Several new scientists have joined the Water Survey’s Climate and Atmospheric Science team in the past 18 months, bringing new scientific expertise and greater research capacity. The team is investigating the potential statewide impacts of climate change, including extreme precipitation changes (flooding, drought), availability of atmospheric resources for green energy generation in Illinois, changes in the urban heat island with time and how various ways of mitigating the heat island may impact Chicago climate, impacts of increased irrigation on the regional and larger-scale climate, and integration of climate models into systems that take into account human population growth, health, and activities. In addition, members of the group conduct cutting-edge research to improve weather models and develop tools for predicting dispersion.
Get to know all of the members of this Water Survey team!
Dave Kristovich, research scientist and section head: Kristovich’s research interest is on how local variations in the earth's surface alter low-level atmospheric flow fields and, ultimately, change larger-scale weather and climate conditions. This involves understanding how the surface interacts with the lower atmosphere (called boundary layer meteorology), storm-scale physical processes (mesoscale meteorology), and cloud/precipitation microphysics. A great example is lake-effect snow storms, which can drop heavy snow in northeastern Illinois and other regions around the Great Lakes.

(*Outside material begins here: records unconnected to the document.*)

(* ===== verification/GoTime.v ===== *)
(** * Instants and durations (package time)

    A [time.Time] is the pair Go keeps: seconds since year 1 as an int64 and
    nanoseconds.  Durations are int64 nanoseconds. *)

From S2P Require Import Prelude GoBytes.

Open Scope Z_scope.

(** Seconds from January 1, year 1 to the Unix epoch. *)
Definition unix_to_internal : Z := 62135596800.
Definition second : Z := 1000000000.
Definition minute : Z := 60 * second.

Record time := Time { t_ext : Z; t_nsec : Z; t_offset : Z }.

(** A clock reading, at or after the Unix epoch. *)
Definition clock_ok (now : time) : Prop :=
  unix_to_internal ≤ t_ext now ≤ max_int64 ∧ 0 ≤ t_nsec now < second.

(** [time.Unix sec 0]: the addition wraps in int64. *)
Definition time_unix (sec : Z) : time := Time (wrap64 (sec + unix_to_internal)) 0 0.

(** [Time.Unix] *)
Definition to_unix (t : time) : Z := wrap64 (t_ext t - unix_to_internal).

(** [Time.Add], without monotonic readings. *)
Definition time_add (t : time) (d : Z) : time :=
  let nsec := t_nsec t + d in
  Time (wrap64 (t_ext t + nsec / second)) (nsec mod second) (t_offset t).

Definition is_zero (t : time) : bool := (t_ext t =? 0) && (t_nsec t =? 0).

(** [Time.Sub]: the difference in nanoseconds, saturated to a [Duration]. *)
Definition time_sub (t u : time) : Z :=
  let d := (t_ext t - t_ext u) * second + (t_nsec t - t_nsec u) in
  if d <? min_int64 then min_int64 else if max_int64 <? d then max_int64 else d.

Lemma to_unix_time_unix sec : in_int64 sec → to_unix (time_unix sec) = sec.
Proof.
  intros Hs. unfold to_unix, time_unix. simpl.
  replace (wrap64 (sec + unix_to_internal) - unix_to_internal)
    with (wrap64 (sec + unix_to_internal) + - unix_to_internal) by lia.
  rewrite wrap64_add_wrap.
  replace (sec + unix_to_internal + - unix_to_internal) with sec by lia.
  by apply wrap64_small.
Qed.

Lemma to_unix_int64 t : in_int64 (to_unix t).
Proof. apply wrap64_range. Qed.

(** ** Formatting *)

(** [n] in decimal, padded with zeros to [w] digits. *)
Definition pad_int (w : nat) (n : Z) : string :=
  let s := format_int n in str_repeat (w - String.length s) "0" +:+ s.

(** Year, month and day of a day count from the Unix epoch (proleptic Gregorian). *)
Definition civil (days : Z) : Z * Z * Z :=
  let z := days + 719468 in
  let era := z / 146097 in
  let doe := z mod 146097 in
  let yoe := (doe - doe / 1460 + doe / 36524 - doe / 146096) / 365 in
  let doy := doe - (365 * yoe + yoe / 4 - yoe / 100) in
  let mp := (5 * doy + 2) / 153 in
  let d := doy - (153 * mp + 2) / 5 + 1 in
  let m := if mp <? 10 then mp + 3 else mp - 9 in
  (yoe + era * 400 + (if m <=? 2 then 1 else 0), m, d).

(** The layout of RFC 3339, with the text [frac] after the seconds. *)
Definition format_frac (frac : string) (t : time) : string :=
  let local := t_ext t - unix_to_internal + t_offset t in
  let '(y, m, d) := civil (local / 86400) in
  let sod := local mod 86400 in
  let zone := Z.abs (t_offset t) / 60 in
  pad_int 4 y +:+ "-" +:+ pad_int 2 m +:+ "-" +:+ pad_int 2 d +:+ "T" +:+
  pad_int 2 (sod / 3600) +:+ ":" +:+ pad_int 2 (sod / 60 mod 60) +:+ ":" +:+
  pad_int 2 (sod mod 60) +:+ frac +:+
  (if t_offset t =? 0 then "Z"
   else (if t_offset t <? 0 then "-" else "+") +:+ pad_int 2 (zone / 60) +:+ ":" +:+
        pad_int 2 (zone mod 60)).

(** [Time.Format(time.RFC3339)] *)
Definition format_rfc3339 : time → string := format_frac "".

Example format_leap_day :
  format_rfc3339 (Time (1709164800 + unix_to_internal) 0 3600) = "2024-02-29T01:00:00+01:00".
Proof. vm_compute. reflexivity. Qed.

(** ** Durations (vendored str2duration) *)

(** One unit of a duration, left out when it is zero. *)
Definition unit_text (n : Z) (name : string) : string :=
  if n =? 0 then "" else format_uint n +:+ name.

(** [str2duration.String]: weeks, days, hours, minutes, seconds and fractions. *)
Definition str2duration_string (d : Z) : string :=
  if d =? 0 then "0s"
  else
    let u := Z.abs d in
    let us := u / 1000 in
    let ms := us / 1000 in
    let s := ms / 1000 in
    let m := s / 60 in
    let h := m / 60 in
    let days := h / 24 in
    (if d <? 0 then "-" else "") +:+
    unit_text (days / 7) "w" +:+ unit_text (days mod 7) "d" +:+ unit_text (h mod 24) "h" +:+
    unit_text (m mod 60) "m" +:+ unit_text (s mod 60) "s" +:+ unit_text (ms mod 1000) "ms" +:+
    unit_text (us mod 1000) "us" +:+ unit_text (u mod 1000) "ns".

Example str2duration_week : str2duration_string (604800 * second + 90 * second) = "1w1m30s".
Proof. vm_compute. reflexivity. Qed.

(** ** [Duration.String] *)

Fixpoint trim_zeros (s : string) : string :=
  match s with
  | "" => ""
  | String c s =>
      match trim_zeros s with
      | "" => if decide (c = "0"%char) then "" else String c ""
      | t => String c t
      end
  end.

(** [n] units of [10 ^ prec], with the fraction but no trailing zeros. *)
Definition frac_text (n : Z) (prec : nat) : string :=
  let base := 10 ^ Z.of_nat prec in
  let frac := trim_zeros (pad_int prec (n mod base)) in
  format_uint (n / base) +:+ (if str_empty frac then "" else "." +:+ frac).

Definition micro : string := String (chr 194) (String (chr 181) "s").

(** The text of a duration: below a second in the largest unit that fits, else in
    hours, minutes and seconds, without leading zero units. *)
Definition duration_string (d : Z) : string :=
  let u := Z.abs d in
  let text :=
    if u =? 0 then "0s"
    else if u <? 1000 then format_uint u +:+ "ns"
    else if u <? 1000000 then frac_text u 3 +:+ micro
    else if u <? second then frac_text u 6 +:+ "ms"
    else
      let m := u / minute in
      (if m =? 0 then ""
       else (if m / 60 =? 0 then "" else format_uint (m / 60) +:+ "h") +:+
            format_uint (m mod 60) +:+ "m") +:+
      frac_text (u mod minute) 9 +:+ "s" in
  (if d <? 0 then "-" else "") +:+ text.

Example duration_strings :
  duration_string <$> [0; 15; 1500; 2 * second; 90 * second; - (3600 * second); 1500000000;
                       5445 * second + 1000000] =
  ["0s"; "15ns"; "1.5" +:+ micro; "2s"; "1m30s"; "-1h0m0s"; "1.5s"; "1h30m45.001s"].
Proof. vm_compute. reflexivity. Qed.

(** ** [Time.MarshalJSON] *)

(** RFC 3339 with the nanoseconds; [None] is the error for years of other than four
    digits and zones of a day or more. *)
Definition marshal_time (t : time) : option string :=
  let year := (civil ((t_ext t - unix_to_internal + t_offset t) / 86400)).1.1 in
  if (0 <=? year) && (year <=? 9999) && (Z.abs (t_offset t) <? 86400) then
    let frac := trim_zeros (pad_int 9 (t_nsec t)) in
    Some (format_frac (if str_empty frac then "" else "." +:+ frac) t)
  else None.

Example marshal_time_nano :
  marshal_time (Time (1709164800 + unix_to_internal) 120000000 0) = Some "2024-02-29T00:00:00.12Z".
Proof. vm_compute. reflexivity. Qed.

Sudheer Reddy Bhimireddy, postdoctoral researcher: Bhimireddy is interested in using mathematical models to study extreme weather conditions and specialized models, called large eddy simulations, to study the formation of buoyant upward-moving air. He is working on a project sponsored by the National Science Foundation that collected observations of nocturnal air flows in stable, light-wind conditions.
Liang Chen, assistant research scientist-climatology: Chen focuses on climate modeling and land-atmosphere interactions. Current work includes assessing climate impacts on renewable energy, understanding the role of soil moisture in heatwaves, and investigating the feedback of vegetation and agricultural practice on climate and extreme events. Recently, he has been investigating how atmospheric resources for renewable energy generation (such as solar and wind energy) may change across Illinois and larger areas in response to climate change.
Trent Ford, State Climatologist: The office of the Illinois State Climatologist provides weather and climate data, maps, and information for Illinois farmers, government agencies, and policymakers. Before taking this role in 2019 Ford was an assistant professor at Southern Illinois University-Carbondale, where he taught courses and carried out research on heat wave predictability and worked to develop ways to use soil moisture data to improve drought monitoring.
Ruiying Gao, visiting scholar: Gao’s work focuses on the role of particulate matter and aerosol in drainage flow under stable boundary layers. She is working on the SAVANT (Stable Atmospheric Variability and Transport) project, which is sponsored by the National Science Foundation.
Ashish Sharma, assistant research scientist-climatology: Sharma is interested in land/ocean/atmosphere interactions at a range of spatial scales that are relevant to the management of human and natural systems, especially in urban regions such as Chicago. His research focuses on reducing vulnerabilities and increasing readiness in urban, agricultural, and natural environments in a changing climate. He performs targeted dynamical downscaling experiments with the goal of creating “bridges” between global, regional, and micro-scale modeling. He collaborates with cities and institutions to work on environmental issues related to heat, fog, air quality, and high-impact weather.
Junming Wang, agricultural meteorology: Wang conducts integrated research with professionals in a variety of fields, including hydrology, soil science, environmental science, geospatial information science, agricultural/biological sciences, agricultural engineering, and computer science. His work focuses on how the lower atmosphere interacts with the surface, mainly in agricultural regions, and how this may impact air quality, dispersion of pollutants, the spread of herbicide-resistant weeds through pollen movement between fields, and nighttime movement of herbicides in farm fields.
Wuyang Zhang, hourly programmer: Zhang is interested in combining digital signal processing and statistical methods to deliver software packages for atmospheric science. His current work focuses on lidar firmware and data visualization, lake-effect cloud morphology, and online and smartphone apps.